「ニュートン力学」の何がすごいのか…「人類史上もっとも有能な理論」といわれる理由

AI要約

古代ギリシャの原子論から、コペルニクスの地動説、ガリレオの望遠鏡、ニュートン力学、ファラデーの力線、アインシュタインの相対性理論まで、科学の歴史の一端を親子の対話形式で解説。

ガリレオは物体の落下と衛星の運動の違いについて述べ、ニュートンは普遍的な重力の理論を構築し、宇宙の物質的事物すべてに適用可能な理論を提唱。

ニュートンの理論は、月の満ち引きや惑星の動きを正確に計算し、その成果は科学の歴史におけるもっとも印象深いもののひとつとなった。

「ニュートン力学」の何がすごいのか…「人類史上もっとも有能な理論」といわれる理由

古代ギリシャの原子論から、コペルニクスの地動説、ガリレオの望遠鏡、ニュートン力学、ファラデーの力線、アインシュタインの相対性理論まで、この世界のしくみを解き明かす大発見はどのように生まれてきたのか?

親子の対話形式でわかりやすく科学の歴史を描き出した新刊『父が子に語る科学の話』から、偉大な科学者たちの驚くべき発見物語の一端をご紹介しよう。

*本記事は、ヨセフ・アガシ著/立花希一訳『父が子に語る科学の話 親子の対話から生まれた感動の科学入門』(ブルーバックス)をオンライン向けに再編集したものです。

こうしてわれわれは、ガリレオが言ったことの何が正しくて、何がまちがっていたかを理解した。地球の近くにあるものは等加速度で落下するが、他方、地球から遠いところにあるものは衛星になるのだと。ガリレオにとっては、2種類の事物があることになる。
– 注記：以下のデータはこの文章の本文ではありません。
(* ===== verification/EchoFrame.v ===== *)
(** * BFD Echo on the wire

    The originator's frames carry valid checksums; the reflector turns any
    valid frame round with one hop less; and a returning Echo re-arms its
    session's detector. *)

From S2P Require Import Prelude.
From S2P Require Import Contract.
From S2P Require Import Common.
From S2P Require Import Bpf.
From S2P Require Import Frames.
From S2P Require Import Maps.
From S2P Require Import Encap.
From S2P Require Import Xdp.
From S2P Require Import FrameRun.
From S2P Require Import Bfd.
From S2P Require Import MapRefs.
From S2P Require Import XdpMain.
From S2P Require Import Echo.

(** ** Checksums *)

Lemma fold_carries_spec s : 0 ≤ s < 65536 * 65535 →
  0 ≤ fold_carries 3 s ≤ 65535 ∧ fold_carries 3 s mod 65535 = s mod 65535.
Proof.
  intros Hs. destruct (fold_twice s Hs) as (Hr & _ & Hm). cbv zeta in Hr, Hm.
  assert (∀ x, 0 ≤ x → (x ≫ 16 =? 0) = true → x ≤ 65535) as Hz.
  { intros x Hx E%Z.eqb_eq. rewrite shr_div in E by lia. divlia. }
  cbn [fold_carries]. destruct (s ≫ 16 =? 0) eqn:E0; [specialize (Hz s); split; [lia|done]|].
  set (s1 := (s .& 0xffff) + (s ≫ 16)) in *.
  assert (0 ≤ s1 ∧ s1 mod 65535 = s mod 65535) as [H1 Hm1].
  { unfold s1. change 0xffff with (2 ^ 16 - 1). rewrite land_ones', shr_div by lia. divlia. }
  destruct (s1 ≫ 16 =? 0) eqn:E1; [specialize (Hz s1); split; [lia|done]|].
  set (s2 := (s1 .& 0xffff) + (s1 ≫ 16)) in *.
  assert (s2 ≫ 16 = 0) as ->; [|change (0 =? 0) with true; cbv iota; split; [lia|done]].
  rewrite shr_div by lia. apply Z.div_small. lia.
Qed.

Lemma be_words_app a b : Nat.Even (length a) → be_words (a ++ b) = be_words a + be_words b.
Proof.
  intros [n Hn]. revert a Hn. induction n as [|n IH]; intros a Hn.
  - by destruct a.
  - destruct a as [|x [|y a]]; cbn in Hn; try lia. cbn [app be_words]. rewrite IH by lia. lia.
Qed.

(** The same words in the two byte orders. *)
Lemma be_words_sum16 b : Nat.Even (length b) → be_words b mod 65535 = (256 * sum16 b) mod 65535.
Proof.
  intros [n Hn]. revert b Hn. induction n as [|n IH]; intros b Hn; [by destruct b|].
  destruct b as [|x [|y b]]; cbn in Hn; try lia. cbn [be_words sum16].
  specialize (IH b ltac:(lia)). unfold of_be, of_le. cbn [rev app foldr]. clear -IH.
  set (p := be_words b) in *. set (q := sum16 b) in *. clearbody p q. divlia.
Qed.

Lemma be_words_range b : Forall is_byte b → 0 ≤ be_words b ≤ 65536 * Z.of_nat (length b).
Proof.
  revert b. fix IH 1. intros [|x [|y b]] Hb; [cbn; lia| |].
  - apply Forall_cons in Hb as [Hx _]. unfold is_byte in Hx. cbn [be_words length]. rewrite shl_mul by lia. lia.
  - apply Forall_cons in Hb as [Hx [Hy Hb]%Forall_cons]. specialize (IH b Hb). unfold is_byte in *.
    cbn [be_words length]. unfold of_be, of_le. cbn [rev app foldr]. lia.
Qed.

Lemma checksum_spec data initial : Forall is_byte data → (length data ≤ 1000)%nat → 0 ≤ initial < 2 ^ 24 →
  u16 (checksum data initial) ∧ (checksum data initial + initial + be_words data) mod 65535 = 0.
Proof.
  intros Hb Hl Hi. pose proof (be_words_range data Hb) as Hw. unfold checksum, in_range, wrap.
  destruct (fold_carries_spec (initial + be_words data)) as [Hr Hm]; [lia|].
  set (r := fold_carries 3 _) in *. clearbody r. rewrite (Z.mod_small r) by lia. split; [lia|]. divlia.
Qed.

(** Storing the checksum makes the words add up to zero. *)
Lemma stored_checksum pre post initial c k : Nat.Even (length pre) → Nat.Even (length post) → u16 c →
  (c + initial + be_words (pre ++ [0; 0] ++ post)) mod 65535 = 0 → initial mod 65535 = (256 * k) mod 65535 →
  (k + sum16 (pre ++ to_be 2 c ++ post)) mod 65535 = 0.
Proof.
  intros Hpre Hpost Hc Hz Hk. rewrite !be_words_app in Hz by (done || by exists 1%nat).
  rewrite !sum16_app by (done || (rewrite to_be_length; by exists 1%nat)).
  pose proof (be_words_sum16 pre Hpre) as E1. pose proof (be_words_sum16 post Hpost) as E2.
  pose proof (of_be_le2 (to_be 2 c) (to_be_length 2 c)) as E3.
  rewrite of_to_be in E3 by (unfold in_range in Hc; change (256 ^ Z.of_nat 2) with 65536; lia).
  rewrite <- sum16_len2 in E3 by apply to_be_length. change (be_words [0; 0]) with 0 in Hz.
  set (a := sum16 pre) in *. set (b := sum16 post) in *. set (d := sum16 (to_be 2 c)) in *.
  set (a' := be_words pre) in *. set (b' := be_words post) in *. clearbody a b d a' b'. clear -Hz Hk E1 E2 E3.
  assert ((256 * (k + (a + (d + b)))) mod 65535 = 0) as H256.
  { replace (256 * (k + (a + (d + b)))) with (256 * k + 256 * a + 256 * d + 256 * b) by ring.
    clear -Hz Hk E1 E2 E3. divlia. }
  apply Z.mod_divide in H256; [|lia]. apply Z.mod_divide; [lia|].
  apply (Z.gauss _ 256); [done|]. by vm_compute.
Qed.

(** ** The originator's checksums *)

(** RFC 768, RFC 8200: the words of pseudo-header and datagram add up to
    zero, and the checksum is not the mark for none. *)
Definition udp_valid (src dst udp : bytes) : Prop :=
  (sum16 src + sum16 dst + sum16 [0; IPPROTO_UDP] + sum16 (to_be 2 (Z.of_nat (length udp))) + sum16 udp) mod 65535 = 0
  ∧ rd udp 6 2 ≠ Some [0; 0].

#[global] Instance udp_valid_dec src dst udp : Decision (udp_valid src dst udp).
Proof. unfold udp_valid. apply _. Defined.

Lemma echo_payload_length discr seq ts : length (echo_payload discr seq ts) = 20%nat.
Proof. unfold echo_payload. by rewrite !length_app, !to_be_length. Qed.

Lemma echo_payload_bytes discr seq ts : Forall is_byte (echo_payload discr seq ts).
Proof. unfold echo_payload. rewrite !Forall_app. split_and!; apply to_be_bytes. Qed.

Lemma echo_udp_length ck pl : length (echo_udp ck pl) = (6 + length ck + length pl)%nat.
Proof. unfold echo_udp. rewrite !length_app, !to_be_length. lia. Qed.

Lemma echo_udp_bytes ck pl : Forall is_byte ck → Forall is_byte pl → Forall is_byte (echo_udp ck pl).
Proof. intros. unfold echo_udp. rewrite !Forall_app. split_and!; [apply to_be_bytes..|done|done]. Qed.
落下するものと衛星になるものだ。

その時代のもっとも偉大な学者で、また歴史上もっとも偉大な科学者のひとりでもあるアイザック・ニュートンは、普遍的、あるいは統一的な重力の理論を構築したが、それは、天文学上の現象、衛星および落下する物体の現象をすべてひとつの枠組みの中で説明した理論なのだ。

ニュートンの理論は、石がどのようにして地球に落下するか、どのようにしたらロケットは人工衛星になることができるのか、月はどのようにして地球の衛星であるのか、また地球はどのようにして太陽の惑星であるのかを説明した。

またかれは、潮の満ち引きについても説明した。1日に潮の満ち引きは2回ある。では満潮が実際にひじょうに高くなるのがいつか。およそ1ヵ月に1回だ。さて、月が近づくと潮は高くなる。どうしてか。海水が月の重力によって引きつけられるからだ。

簡単には信じられないだろう。地球と月のように遠く離れているふたつの物体のあいだでも重力がはたらくなどと、人々は思ってもみない。石は月の重力に引きつけられないじゃないか、と。

ところが、石は引きつけられている。ただそれに気がつかないだけだ。だけど、海は月の重力によって引きつけられていて、しかもそれに気づくことができる。なぜなら海は水でできていて、しかもたくさんの水でできているからだ。そこで、その効果に気づくことができる。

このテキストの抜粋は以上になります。